↓

(** C1, amended.  The run returns the results which the executor yields,
    in the order in which it yields them.  When the executor yields one
    result per job, in whatever order, their number is the number of
    vectors of the grid; when it yields them in the order of submission,
    the result of index [i] is the result of the job built for the vector
    of index [i]. *)
Theorem run_returns_results_as_yielded self
    (lists : list (list Q)) (jobs : list Job') (yielded : list JobResult) :
  _lists self = inr lists ->
  _make_jobs format_value self = inr jobs ->
  run_jobs jobs (number_of_cores self) = inr yielded ->
  run format_value run_jobs self = inr yielded
  /\ ((exists jobs', jobs' ≡ₚ jobs
                     /\ Forall2 (performed_by fit) jobs' yielded) ->
      length yielded = length lists)
  /\ (Forall2 (performed_by fit) jobs yielded ->
      forall i c,
        lists !! i = Some c ->
        exists r, yielded !! i = Some r
                  /\ performed_by fit (job_for format_value self c) r).
Proof.
  intros Hlists Hjobs Hyielded.
  assert (Ejobs : jobs = map (job_for format_value self) lists).
  { rewrite make_jobs_spec, Hlists in Hjobs. by injection Hjobs. }
  split_and!.
  - by rewrite (run_spec _ _ Hjobs).
  - intros (jobs' & Hperm & Hall). apply Forall2_length in Hall.
    apply Permutation_length in Hperm.
    rewrite <- Hall, Hperm, Ejobs. apply length_map.
  - intros Hall i c Hc.
    assert (Hj : jobs !! i = Some (job_for format_value self c))
      by (by rewrite Ejobs, list_lookup_fmap, Hc).
    destruct (Forall2_lookup_l _ _ _ _ _ Hall Hj) as (r & Hr & Hperf).
    by exists r.
Qed.

End RunFacts.

(** ** The code run on the small configuration *)

Module DemoFacts.
Import Demo.

Lemma format_N_inj : Inj (=) (=) format_N.
Proof. unfold format_N. apply _. Qed.

Lemma pretty_N_go_underscore_free (x : N) (s : string) :
  underscore_free s = true -> underscore_free (pretty_N_go x s) = true.
Proof.
  revert s. induction (N.lt_wf_0 x) as [x _ IH]; intros s Hs.
  destruct (decide (x = 0)%N) as [-> | Hx]; [by rewrite pretty_N_go_0 |].
  rewrite pretty_N_go_step by lia.
  apply IH; [apply N.div_lt; lia |].
  simpl. rewrite Hs, andb_true_r.
  unfold pretty_N_char. by repeat case_match.
Qed.

Lemma format_N_underscore_free (v : N) : underscore_free (format_N v) = true.
Proof.
  unfold format_N, pretty, pretty_N. case_decide; [done |].
  by apply pretty_N_go_underscore_free.
Qed.

(** A job performed by [fit] from the empty world leaves its two
    namespaces in the world. *)
Ltac performed :=
  repeat (constructor;
          [match goal with
           | |- performed_by _ ?j _ => exists [], (namespaces j); reflexivity
           end |]);
  constructor.

End DemoFacts.

Lemma label_joins_tokens_witness :
  label Demo.format_N [("centre", Demo.percent); ("sigma", Demo.percent)]
        [1 # 2; 1 # 4]%Q = "centre_50_sigma_25"
  /\ label Demo.format_N [("centre", Demo.percent); ("sigma", Demo.percent)]
           [1 # 2; 1 # 4]%Q
     <> label Demo.format_N [("centre", Demo.percent); ("sigma", Demo.percent)]
              [1 # 2; 1 # 2]%Q.
Proof.
  destruct (label_joins_tokens Demo.format_N
              [("centre", Demo.percent); ("sigma", Demo.percent)])
    as (Hjoin & _ & Hdiffer).
  split.
  - rewrite Hjoin. reflexivity.
  - apply Hdiffer.
    + apply DemoFacts.format_N_inj.
    + apply DemoFacts.format_N_underscore_free.
    + vm_compute. discriminate.
Defined.

Lemma perform_pairs_the_two_fits_witness :
  let j := job_for Demo.format_N
             (Demo.sensitivity [("centre", Demo.percent)] (Uniform (1 # 4)) 2)
             [1 # 4]%Q in
  perform Demo.fit j []
  = (inr (JobResult_init {| log_likelihood := 1 # 4 |}
                         {| log_likelihood := 1 # 2 |}),
     [paths (job_search j); paths (job_perturbed_search j)]).
Proof.
  intros j.
  refine (proj1 (perform_pairs_the_two_fits Demo.fit j []
                   [paths (job_search j)] _ _ _ _ _)); reflexivity.
Defined.

Lemma job_paths_from_template_witness :
  exists jobs j,
    _make_jobs Demo.format_N
      (Demo.sensitivity [("centre", Demo.percent)] (Uniform (1 # 4)) 2)
    = inr jobs
    /\ jobs !! 0 = Some j
    /\ paths (job_search j)
       = Paths_init "phase/tag/emcee/centre_25" "tag" "prefix" true
    /\ paths (job_perturbed_search j)
       = Paths_init "phase/tag/emcee/centre_25" "tag[perturbed]" "prefix" true.
Proof.
  destruct (job_paths_from_template Demo.format_N
              (Demo.sensitivity [("centre", Demo.percent)] (Uniform (1 # 4)) 2)
              ["centre_25"; "centre_50"; "centre_75"; "centre_100"] 0
              "centre_25")
    as (jobs & j & Hjobs & Hj & Hn & Ht & Hp & Hr & Hn' & Ht' & Hp' & Hr').
  - reflexivity.
  - reflexivity.
  - exists jobs, j. split; [exact Hjobs |]. split; [exact Hj |].
    destruct (paths (job_search j)) as [n t p r].
    destruct (paths (job_perturbed_search j)) as [n' t' p' r'].
    simpl in *. subst. split; reflexivity.
Defined.

Lemma namespaces_disjoint_when_labels_differ_witness :
  let self := Demo.sensitivity [("centre", Demo.percent)] (Uniform (1 # 2)) 2 in
  NoDup (namespaces (job_for Demo.format_N self [1 # 2]%Q)
         ++ namespaces (job_for Demo.format_N self [1]%Q)).
Proof.
  intros self.
  refine (proj2 (proj2 (proj2 (proj2
    (namespaces_disjoint_when_labels_differ Demo.format_N self
       ["centre_50"; "centre_100"]
       (map (job_for Demo.format_N self) [[1 # 2]; [1]]%Q)
       0 1 "centre_50" "centre_100" _ _ _ _ _ _ _ _)))) _);
    try reflexivity.
  discriminate.
Defined.

(** C5 as stated fails: with a prior whose value is the same everywhere,
    the two jobs of the grid are different jobs with the same baseline
    namespace and the same perturbed namespace. *)
Lemma constant_prior_namespaces_collide :
  let self := Demo.sensitivity [("centre", Demo.constant)] (Uniform (1 # 2)) 2 in
  exists jobs ji jk,
    _make_jobs Demo.format_N self = inr jobs
    /\ jobs !! 0 = Some ji /\ jobs !! 1 = Some jk
    /\ ji <> jk
    /\ paths (job_search ji) = paths (job_search jk)
    /\ paths (job_perturbed_search ji) = paths (job_perturbed_search jk)
    /\ ~ NoDup (namespaces ji ++ namespaces jk).
Proof.
  intros self.
  exists (map (job_for Demo.format_N self) [[1 # 2]; [1]]%Q),
         (job_for Demo.format_N self [1 # 2]%Q),
         (job_for Demo.format_N self [1]%Q).
  split_and!; try reflexivity.
  - intros Heq. apply (f_equal job_analysis) in Heq. vm_compute in Heq.
    discriminate.
  - intros Hnodup. apply NoDup_cons in Hnodup as [Hnotin _]. apply Hnotin.
    apply elem_of_cons. right. apply elem_of_cons. left. reflexivity.
Qed.

Lemma label_collision_is_not_detected_witness :
  let self := Demo.sensitivity [("centre", Demo.constant)] (Uniform (1 # 2)) 2 in
  namespaces (job_for Demo.format_N self [1 # 2]%Q)
  = namespaces (job_for Demo.format_N self [1]%Q).
Proof.
  intros self.
  destruct (label_collision_is_not_detected Demo.format_N Demo.in_order self
              [[1 # 2]; [1]]%Q)
    as (labels & jobs & Hlabels & _ & Hjobs & _ & _ & Hsame).
  - reflexivity.
  - injection Hlabels as <-. injection Hjobs as <-.
    destruct (Hsame 0 1 "centre_1") as (ji & jk & Hji & Hjk & Heq);
      [reflexivity | reflexivity |].
    injection Hji as <-. injection Hjk as <-. exact Heq.
Defined.

(** C8 as stated fails: the two vectors of this grid are different and have
    the same label, and the run returns the results of both jobs. *)
Lemma colliding_labels_run_proceeds :
  let self := Demo.sensitivity [("centre", Demo.constant)] (Uniform (1 # 2)) 2 in
  _lists self = inr [[1 # 2]; [1]]%Q
  /\ _labels Demo.format_N self = inr ["centre_1"; "centre_1"]
  /\ run Demo.format_N Demo.in_order self
     = inr [JobResult_init {| log_likelihood := 1 # 2 |}
                           {| log_likelihood := 1 |};
            JobResult_init {| log_likelihood := 1 |}
                           {| log_likelihood := 2 |}]
  /\ run Demo.format_N Demo.in_order self <> inl ConfigurationError.
Proof. intros self. split_and!; try reflexivity. discriminate. Qed.

Lemma invalid_step_size_fails_before_any_job_witness :
  let self := Demo.sensitivity [("centre", Demo.percent)] (Uniform 2) 2 in
  _make_jobs Demo.format_N self = inl ConfigurationError
  /\ run Demo.format_N Demo.in_order self = inl ConfigurationError.
Proof.
  intros self.
  apply (proj1 (invalid_step_size_fails_before_any_job
                  Demo.format_N Demo.in_order self)).
  apply Exists_cons_hd. intros [_ Hle]. apply Hle. reflexivity.
Defined.

(** C7 as stated fails: with one core and a valid step size the jobs are
    built and the run returns their results. *)
Lemma one_core_run_proceeds :
  let self := Demo.sensitivity [("centre", Demo.percent)] (Uniform (1 # 2)) 1 in
  number_of_cores self = 1
  /\ (exists jobs, _make_jobs Demo.format_N self = inr jobs /\ length jobs = 2)
  /\ run Demo.format_N Demo.in_order self
     = inr [JobResult_init {| log_likelihood := 1 # 2 |}
                           {| log_likelihood := 1 |};
            JobResult_init {| log_likelihood := 1 |}
                           {| log_likelihood := 2 |}]
  /\ run Demo.format_N Demo.in_order self <> inl ConfigurationError.
Proof.
  intros self. split_and!; try reflexivity; [| discriminate].
  eexists. split; reflexivity.
Qed.

Lemma run_returns_results_as_yielded_witness :
  let self := Demo.sensitivity [("centre", Demo.percent)] (Uniform (1 # 4)) 2 in
  exists yielded,
    run Demo.format_N Demo.in_order self = inr yielded
    /\ length yielded = 4
    /\ exists r, yielded !! 3 = Some r
                 /\ performed_by Demo.fit (job_for Demo.format_N self [1]%Q) r.
Proof.
  intros self.
  pose (lists := [[1 # 4]; [1 # 2]; [3 # 4]; [1]]%Q).
  pose (jobs := map (job_for Demo.format_N self) lists).
  pose (yielded :=
    [JobResult_init {| log_likelihood := 1 # 4 |} {| log_likelihood := 1 # 2 |};
     JobResult_init {| log_likelihood := 1 # 2 |} {| log_likelihood := 1 |};
     JobResult_init {| log_likelihood := 3 # 4 |} {| log_likelihood := 3 # 2 |};
     JobResult_init {| log_likelihood := 1 |} {| log_likelihood := 2 |}]).
  assert (Hall : Forall2 (performed_by Demo.fit) jobs yielded).
  { unfold jobs, lists, yielded. DemoFacts.performed. }
  destruct (run_returns_results_as_yielded Demo.format_N Demo.fit Demo.in_order
              self lists jobs yielded)
    as (Hrun & Hlen & Hidx); [reflexivity | reflexivity | reflexivity |].
  exists yielded. split; [exact Hrun |]. split.
  - apply Hlen. exists jobs. split; [reflexivity | exact Hall].
  - apply (Hidx Hall 3). reflexivity.
Defined.

(** C1 as stated fails: an executor which yields one result per job, in the
    reverse of the order of submission.  The run returns the results in
    that order, and its first result is not a result of the job built for
    the first vector of the grid. *)
Lemma run_reversed_not_in_grid_order :
  let self := Demo.sensitivity [("centre", Demo.percent)] (Uniform (1 # 4)) 2 in
  exists lists jobs yielded r,
    _lists self = inr lists
    /\ length lists = 4
    /\ lists !! 0 = Some [1 # 4]%Q
    /\ _make_jobs Demo.format_N self = inr jobs
    /\ Demo.reversed jobs (number_of_cores self) = inr yielded
    /\ (exists jobs', jobs' ≡ₚ jobs
                      /\ Forall2 (performed_by Demo.fit) jobs' yielded)
    /\ run Demo.format_N Demo.reversed self = inr yielded
    /\ yielded !! 0 = Some r
    /\ ~ performed_by Demo.fit (job_for Demo.format_N self [1 # 4]%Q) r.
Proof.
  intros self.
  pose (lists := [[1 # 4]; [1 # 2]; [3 # 4]; [1]]%Q).
  pose (jobs := map (job_for Demo.format_N self) lists).
  exists lists, jobs.
  exists [JobResult_init {| log_likelihood := 1 |} {| log_likelihood := 2 |};
     JobResult_init {| log_likelihood := 3 # 4 |} {| log_likelihood := 3 # 2 |};
     JobResult_init {| log_likelihood := 1 # 2 |} {| log_likelihood := 1 |};
     JobResult_init {| log_likelihood := 1 # 4 |} {| log_likelihood := 1 # 2 |}].
  eexists. split_and!; try reflexivity.
  - exists (reverse jobs). split; [apply reverse_Permutation |].
    unfold jobs, lists. DemoFacts.performed.
  - intros (w & w' & Hperform). vm_compute in Hperform. discriminate.
Qed.

(** * More of the code *)

(** ** Python indexing *)

Lemma py_index_in_range {A : Type} (l : list A) (item : Z) :
  (0 <= item < Z.of_nat (length l))%Z ->
  exists x, py_index l item = inr x /\ l !! Z.to_nat item = Some x.
Proof.
  intros Hrange. unfold py_index. cbv zeta.
  assert ((item <? 0)%Z = false) as -> by lia.
  assert ((item <? 0)%Z = false) as -> by lia.
  assert ((Z.of_nat (length l) <=? item)%Z = false) as -> by lia. simpl.
  destruct (lookup_lt_is_Some_2 l (Z.to_nat item)) as [x Hx]; [lia |].
  rewrite Hx. by exists x.
Qed.

Lemma py_index_from_end {A : Type} (l : list A) (item : Z) :
  (- Z.of_nat (length l) <= item < 0)%Z ->
  exists x, py_index l item = inr x
            /\ l !! Z.to_nat (Z.of_nat (length l) + item) = Some x.
Proof.
  intros Hrange. unfold py_index. cbv zeta.
  assert ((item <? 0)%Z = true) as -> by lia.
  assert ((item + Z.of_nat (length l) <? 0)%Z = false) as -> by lia.
  assert ((Z.of_nat (length l) <=? item + Z.of_nat (length l))%Z = false)
    as -> by lia.
  simpl. rewrite (Z.add_comm (Z.of_nat (length l))).
  destruct (lookup_lt_is_Some_2 l (Z.to_nat (item + Z.of_nat (length l))))
    as [x Hx]; [lia |].
  rewrite Hx. by exists x.
Qed.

↑

Retype the entries above exactly, but only from the line containing "Theorem run_returns_results_as_yielded self" through the line containing "simpl. rewrite Hs, andb_true_r.", both included.

TASK SOLUTION:
Theorem run_returns_results_as_yielded self
    (lists : list (list Q)) (jobs : list Job') (yielded : list JobResult) :
  _lists self = inr lists ->
  _make_jobs format_value self = inr jobs ->
  run_jobs jobs (number_of_cores self) = inr yielded ->
  run format_value run_jobs self = inr yielded
  /\ ((exists jobs', jobs' ≡ₚ jobs
                     /\ Forall2 (performed_by fit) jobs' yielded) ->
      length yielded = length lists)
  /\ (Forall2 (performed_by fit) jobs yielded ->
      forall i c,
        lists !! i = Some c ->
        exists r, yielded !! i = Some r
                  /\ performed_by fit (job_for format_value self c) r).
Proof.
  intros Hlists Hjobs Hyielded.
  assert (Ejobs : jobs = map (job_for format_value self) lists).
  { rewrite make_jobs_spec, Hlists in Hjobs. by injection Hjobs. }
  split_and!.
  - by rewrite (run_spec _ _ Hjobs).
  - intros (jobs' & Hperm & Hall). apply Forall2_length in Hall.
    apply Permutation_length in Hperm.
    rewrite <- Hall, Hperm, Ejobs. apply length_map.
  - intros Hall i c Hc.
    assert (Hj : jobs !! i = Some (job_for format_value self c))
      by (by rewrite Ejobs, list_lookup_fmap, Hc).
    destruct (Forall2_lookup_l _ _ _ _ _ Hall Hj) as (r & Hr & Hperf).
    by exists r.
Qed.

End RunFacts.

(** ** The code run on the small configuration *)

Module DemoFacts.
Import Demo.

Lemma format_N_inj : Inj (=) (=) format_N.
Proof. unfold format_N. apply _. Qed.

Lemma pretty_N_go_underscore_free (x : N) (s : string) :
  underscore_free s = true -> underscore_free (pretty_N_go x s) = true.
Proof.
  revert s. induction (N.lt_wf_0 x) as [x _ IH]; intros s Hs.
  destruct (decide (x = 0)%N) as [-> | Hx]; [by rewrite pretty_N_go_0 |].
  rewrite pretty_N_go_step by lia.
  apply IH; [apply N.div_lt; lia |].
  simpl. rewrite Hs, andb_true_r.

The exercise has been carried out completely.